GOAL OF THE EXERCISE:
Whenever the word "VirtioGpuResource" appears in a line of the listing, copy that line.

····················

(** The constants and the constructor of the crate the sources use. *)
Class RutabagaConsts := {
  RUTABAGA_MAP_CACHE_MASK : Z;
  RUTABAGA_PIPE_TEXTURE_2D : Z;
  RUTABAGA_PIPE_BIND_RENDER_TARGET : Z;
  Transfer3D_new_2d : Z -> Z -> Z -> Z -> Z -> Transfer3D
}.

(** * The control queue *)

(** Guest memory is shared with the queue, which reads and writes the rings in
    it: [queue_mem] is that memory. *)
Class GpuQueues (M Q : Type) := {
  queue_mem : Q -> M;
  with_queue_mem : Q -> M -> Q;
  pop_ctl : Q -> Q * option (Z * list Desc);
  complete_ctl : Q -> list (Z * Z) -> Q;
  ctl_has_work : Q -> bool
}.

(** * Fences *)

Inductive VirtioGpuRing :=
  | Global
  | ContextSpecific (ctx_id ring_idx : Z).

#[export] Instance VirtioGpuRing_eq_dec : EqDecision VirtioGpuRing.
Proof. solve_decision. Defined.

#[export] Instance VirtioGpuRing_countable : Countable VirtioGpuRing.
Proof.
  refine (inj_countable' (fun r => match r with Global => None | ContextSpecific c i => Some (c, i) end)
    (fun o => match o with None => Global | Some (c, i) => ContextSpecific c i end) _).
  by intros [].
Defined.

Record FenceDescriptor := { fd_ring : VirtioGpuRing; fd_fence_id : Z; fd_desc_index : Z; fd_len : Z }.

Record FenceState := {
  descs : list FenceDescriptor;
  completed_fences : gmap VirtioGpuRing Z
}.

Definition FenceState_default : FenceState := {| descs := []; completed_fences := ∅ |}.

(** The timeline a fence is on. *)
Definition ring_of (flags ctx_id ring_idx : Z) : VirtioGpuRing :=
  if Z.land flags VIRTIO_GPU_FLAG_INFO_RING_IDX =? 0 then Global else ContextSpecific ctx_id ring_idx.

(** What the fence handler does under the lock: the descriptors to retire. *)
Definition signal_fence (fs : FenceState) (f : RutabagaFence) : FenceState * list FenceDescriptor :=
  let ring := ring_of (f_flags f) (f_ctx_id f) (f_ring_idx f) in
  let ready d := bool_decide (fd_ring d = ring) && (fd_fence_id d <=? f_fence_id f) in
  let done := default 0 (completed_fences fs !! ring) in
  ({| descs := filter (fun d => negb (ready d) = true) (descs fs);
      completed_fences := <[ring := Z.max done (f_fence_id f)]> (completed_fences fs) |},
   filter (fun d => ready d = true) (descs fs)).

Definition on_context (ctx : Z) (r : VirtioGpuRing) : bool :=
  match r with ContextSpecific c _ => c =? ctx | Global => false end.

(** What [retire_context_fences] does under the lock. *)
Definition drop_context_fences (fs : FenceState) (ctx : Z) : FenceState * list FenceDescriptor :=
  ({| descs := filter (fun d => negb (on_context ctx (fd_ring d)) = true) (descs fs);
      completed_fences := filter (fun rv => negb (on_context ctx rv.1) = true) (completed_fences fs) |},
   filter (fun d => on_context ctx (fd_ring d) = true) (descs fs)).

Definition used_of (d : FenceDescriptor) : Z * Z := (fd_desc_index d, fd_len d).

(** * Resources *)

(** [AssociatedScanouts]: a bit per scanout. *)
Definition scanouts_enable (s scanout_id : Z) : Z := Z.lor s (Z.shiftl 1 scanout_id).
Definition scanouts_disable (s scanout_id : Z) : Z := Z.land s (lnotw 32 (Z.shiftl 1 scanout_id)).
Definition has_any_enabled (s : Z) : bool := negb (s =? 0).

Record VirtioGpuResource := {
  r_scanouts : Z;
  r_size : Z;
  shmem_offset : option Z;
  rutabaga_external_mapping : bool;
  placed : bool
}.

Definition VirtioGpuResource_new (size : Z) : VirtioGpuResource :=
  {| r_scanouts := 0; r_size := size; shmem_offset := None; rutabaga_external_mapping := false; placed := false |}.

Definition with_scanouts (r : VirtioGpuResource) (s : Z) : VirtioGpuResource :=
  {| r_scanouts := s; r_size := r_size r; shmem_offset := shmem_offset r;
     rutabaga_external_mapping := rutabaga_external_mapping r; placed := placed r |}.
Definition with_mapping (r : VirtioGpuResource) (o : option Z) (external is_placed : bool) : VirtioGpuResource :=
  {| r_scanouts := r_scanouts r; r_size := r_size r; shmem_offset := o;
     rutabaga_external_mapping := external; placed := is_placed |}.

Record VirtioShmRegion := { shm_guest_addr : Z; shm_size : Z }.

Definition mapped_at (r : VirtioGpuResource) (shm : VirtioShmRegion) : option Z :=
  (fun offset => shm_guest_addr shm ⊕ offset) <$> shmem_offset r.

(** * The device *)

Section Gpu.
Context {M R P Q : Type} {HM : GuestMemory M} {HR : Rutabaga R} {HC : RutabagaConsts}
  {HP : HostMemoryMapper P} {HQ : GpuQueues M Q}.

(** [scanouts] has the resource of each of the [VIRTIO_GPU_MAX_SCANOUTS]. *)
Record VirtioGpu := {
  rutabaga : R;
  mapper : P;
  resources : gmap Z VirtioGpuResource;
  fence_state : FenceState;
  signal : Q;
  scanouts : list (option Z);
  displays : list DisplayInfo;
  num_capsets : Z;
  vram : option VramAccountant;
  window : WindowQuota;
  ccmds : CcmdCounters
}.

Definition set_rutabaga (g : VirtioGpu) (r : R) : VirtioGpu :=
  {| rutabaga := r; mapper := mapper g; resources := resources g; fence_state := fence_state g;
     signal := signal g; scanouts := scanouts g; displays := displays g; num_capsets := num_capsets g;
     vram := vram g; window := window g; ccmds := ccmds g |}.
Definition set_mapper (g : VirtioGpu) (p : P) : VirtioGpu :=
  {| rutabaga := rutabaga g; mapper := p; resources := resources g; fence_state := fence_state g;
     signal := signal g; scanouts := scanouts g; displays := displays g; num_capsets := num_capsets g;
     vram := vram g; window := window g; ccmds := ccmds g |}.
Definition set_resources (g : VirtioGpu) (m : gmap Z VirtioGpuResource) : VirtioGpu :=
  {| rutabaga := rutabaga g; mapper := mapper g; resources := m; fence_state := fence_state g;
     signal := signal g; scanouts := scanouts g; displays := displays g; num_capsets := num_capsets g;
     vram := vram g; window := window g; ccmds := ccmds g |}.
Definition set_fences (g : VirtioGpu) (fs : FenceState) (q : Q) : VirtioGpu :=
  {| rutabaga := rutabaga g; mapper := mapper g; resources := resources g; fence_state := fs;
     signal := q; scanouts := scanouts g; displays := displays g; num_capsets := num_capsets g;
     vram := vram g; window := window g; ccmds := ccmds g |}.
Definition set_scanouts (g : VirtioGpu) (l : list (option Z)) : VirtioGpu :=
  {| rutabaga := rutabaga g; mapper := mapper g; resources := resources g; fence_state := fence_state g;
     signal := signal g; scanouts := l; displays := displays g; num_capsets := num_capsets g;
     vram := vram g; window := window g; ccmds := ccmds g |}.
Definition set_vram (g : VirtioGpu) (f : VramAccountant -> VramAccountant) : VirtioGpu :=
  {| rutabaga := rutabaga g; mapper := mapper g; resources := resources g; fence_state := fence_state g;
     signal := signal g; scanouts := scanouts g; displays := displays g; num_capsets := num_capsets g;
     vram := f <$> vram g; window := window g; ccmds := ccmds g |}.
Definition set_window (g : VirtioGpu) (w : WindowQuota) : VirtioGpu :=
  {| rutabaga := rutabaga g; mapper := mapper g; resources := resources g; fence_state := fence_state g;
     signal := signal g; scanouts := scanouts g; displays := displays g; num_capsets := num_capsets g;
     vram := vram g; window := w; ccmds := ccmds g |}.
Definition set_ccmds (g : VirtioGpu) (c : CcmdCounters) : VirtioGpu :=
  {| rutabaga := rutabaga g; mapper := mapper g; resources := resources g; fence_state := fence_state g;
     signal := signal g; scanouts := scanouts g; displays := displays g; num_capsets := num_capsets g;
     vram := vram g; window := window g; ccmds := c |}.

····················

ANSWER TO THIS EXERCISE:
Record VirtioGpuResource := {
Definition VirtioGpuResource_new (size : Z) : VirtioGpuResource :=
Definition with_scanouts (r : VirtioGpuResource) (s : Z) : VirtioGpuResource :=
Definition with_mapping (r : VirtioGpuResource) (o : option Z) (external is_placed : bool) : VirtioGpuResource :=
Definition mapped_at (r : VirtioGpuResource) (shm : VirtioShmRegion) : option Z :=
  resources : gmap Z VirtioGpuResource;
Definition set_resources (g : VirtioGpu) (m : gmap Z VirtioGpuResource) : VirtioGpu :=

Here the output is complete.